Documents and artifacts I've acquired during the search for my family's history were featured in the Back to School 2012 edition of Montclair Magazine.
I want to thank the Montclair Magazine for the beautiful spread in their latest addition highlighting documents and artifacts I’ve acquired during the search for my family’s history and some of the resources I’ve used to find them. The photographer had the great idea to spread out a bunch of my most treasured documents, like the newspaper ad my great, great-grandmother Tempe Burton placed in the Lost Friends column looking for her family who she’d been separated from through slavery. Then, she took separate pictures of other items like the silver child’s cup given to me by descendants of the family that owned Tempe and a letter written by my fourth great-grandfather and made into a pillow by my artistic cousin, Monique. My town boasts a diverse citizenry from astronauts to actors so I’m humbled Montclair Magazine found room to highlight genealogy via my family’s history.
Today on my way to get the newest member of our family, an Aussiedoodle puppy, I got a chance to meet my oldest known ancestor. I’m standing next to a miniature profile of my fourth great-grandfather, Doctor Alexander Stuart archived at the Baltimore Museum of Art. The profile was painted by Charles Balthazar Julien Fevret de Saint-Memin, a French portraitist known for his profiles of Thomas Jefferson and Paul Revere among other early American luminaries. Thanks to my niece, Flannery Silva for connecting me to her colleague, Benjamin Levy, an assistant curator at the museum who graciously displayed the drawing for my family and me to view.
My family and me on a post vacation field trip to the Maryland Historical Society in Baltimore.

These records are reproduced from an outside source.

Definition sampleRetrieval (reg : Registry) : list DevfileStack * option error :=
  if String.eqb (Name reg) "broken"
  then ([], Some (errorString "connection refused"))
  else ([sampleStack reg], None).

Definition sampleClient : RegistryClient :=
  {| RegistryList := Some
       [ {| preference.Name := "default";
            preference.URL := "https://registry.devfile.io";
            preference.Secure := false |};
         {| preference.Name := "broken";
            preference.URL := "https://registry.invalid";
            preference.Secure := false |} ] |}.

Definition brokenRegistry : Registry :=
  {| Name := "broken"; URL := "https://registry.invalid"; Secure := false |}.

Definition defaultRegistry : Registry :=
  {| Name := "default"; URL := "https://registry.devfile.io"; Secure := false |}.

End RegistryExamples.

(** ** Go's [strings] functions the registry code calls *)

Module GoStrings.

(** The string without its first [n] bytes. *)
Fixpoint skip (n : nat) (s : string) : string :=
  match n, s with
  | 0, _ => s
  | S n', String _ s' => skip n' s'
  | S _, EmptyString => EmptyString
  end.

(** [strings.Contains(s, substr)] *)
Fixpoint Contains (s substr : string) : bool :=
  String.prefix substr s ||
  match s with
  | EmptyString => false
  | String _ s' => Contains s' substr
  end.

(** [strings.Replace(s, old, new, 1)]: the first occurrence of [old]
    is replaced, and [s] is returned as it is when there is none. *)
Fixpoint Replace1 (s old new : string) : string :=
  if String.prefix old s then new +:+ skip (String.length old) s
  else match s with
       | EmptyString => EmptyString
       | String c s' => String c (Replace1 s' old new)
       end.

(** [strings.Split(s, sep)] for a separator [sep] of one byte: the
    pieces of [s] between the occurrences of [sep]; one more piece than
    there are occurrences. *)
Fixpoint Split (s : string) (sep : Ascii.ascii) : list string :=
  match s with
  | EmptyString => [EmptyString]
  | String c s' =>
      if Ascii.eqb c sep then EmptyString :: Split s' sep
      else match Split s' sep with
           | piece :: pieces => String c piece :: pieces
           | [] => [String c EmptyString]
           end
  end.

(** The byte ['/']. *)
Definition slash : Ascii.ascii := Ascii.ascii_of_nat 47.

(** The byte [c] does not occur in [s]. *)
Fixpoint noByte (c : Ascii.ascii) (s : string) : bool :=
  match s with
  | EmptyString => true
  | String x s' => negb (Ascii.eqb x c) && noByte c s'
  end.

End GoStrings.

(** ** Reading the index of a registry ([pkg/registry]) *)

Module registryIndex.
Import GoStrings registry.

(** [indexSchema.Schema], as far as [createRegistryDevfiles] reads it.
    [Links] is a Go map; reading a missing key gives the empty string. *)
Record Schema : Type := {
  schema_Name : string;
  schema_DisplayName : string;
  schema_Description : string;
  schema_Links : gmap string string;
  schema_Language : string;
  schema_Tags : list string;
  schema_ProjectType : string
}.

(** The loop of [createRegistryDevfiles]. *)
Fixpoint createRegistryDevfiles_loop (registry : Registry)
    (devfileIndex : list Schema) (registryDevfiles : list DevfileStack)
  : list DevfileStack :=
  match devfileIndex with
  | [] => registryDevfiles
  | devfileIndexEntry :: rest =>
      let stackDevfile :=
        {| stack_Name := schema_Name devfileIndexEntry;
           stack_DisplayName := schema_DisplayName devfileIndexEntry;
           stack_Description := schema_Description devfileIndexEntry;
           stack_Link := default "" (schema_Links devfileIndexEntry !! "self");
           stack_Registry := registry;
           stack_Language := schema_Language devfileIndexEntry;
           stack_Tags := schema_Tags devfileIndexEntry;
           stack_ProjectType := schema_ProjectType devfileIndexEntry |} in
      createRegistryDevfiles_loop registry rest (registryDevfiles ++ [stackDevfile])
  end.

This year, as in years past, we had a five generation vacation on Hilton Head island. I’ve been taking this trip to the Low Country with my family for the past decade, the generations growing over the years.
My husband and I tend to drive because flights are expensive and we have a lot of accoutrements like boogie boards, shovels for the sand and this year, lacrosse sticks since my daughter is learning this game invented by Native Americans. On the way down, we’re too excited for our vacation to get started to make any stops, but on the way back, we like to break up the sadness of our vacation’s end and the monotony of driving home by a post vaca field trip. In the past, we’ve stopped at the Smithsonian, the Lincoln Monument and the National Archives. But this year, we stopped at the Maryland Historical Society to do a little family digging.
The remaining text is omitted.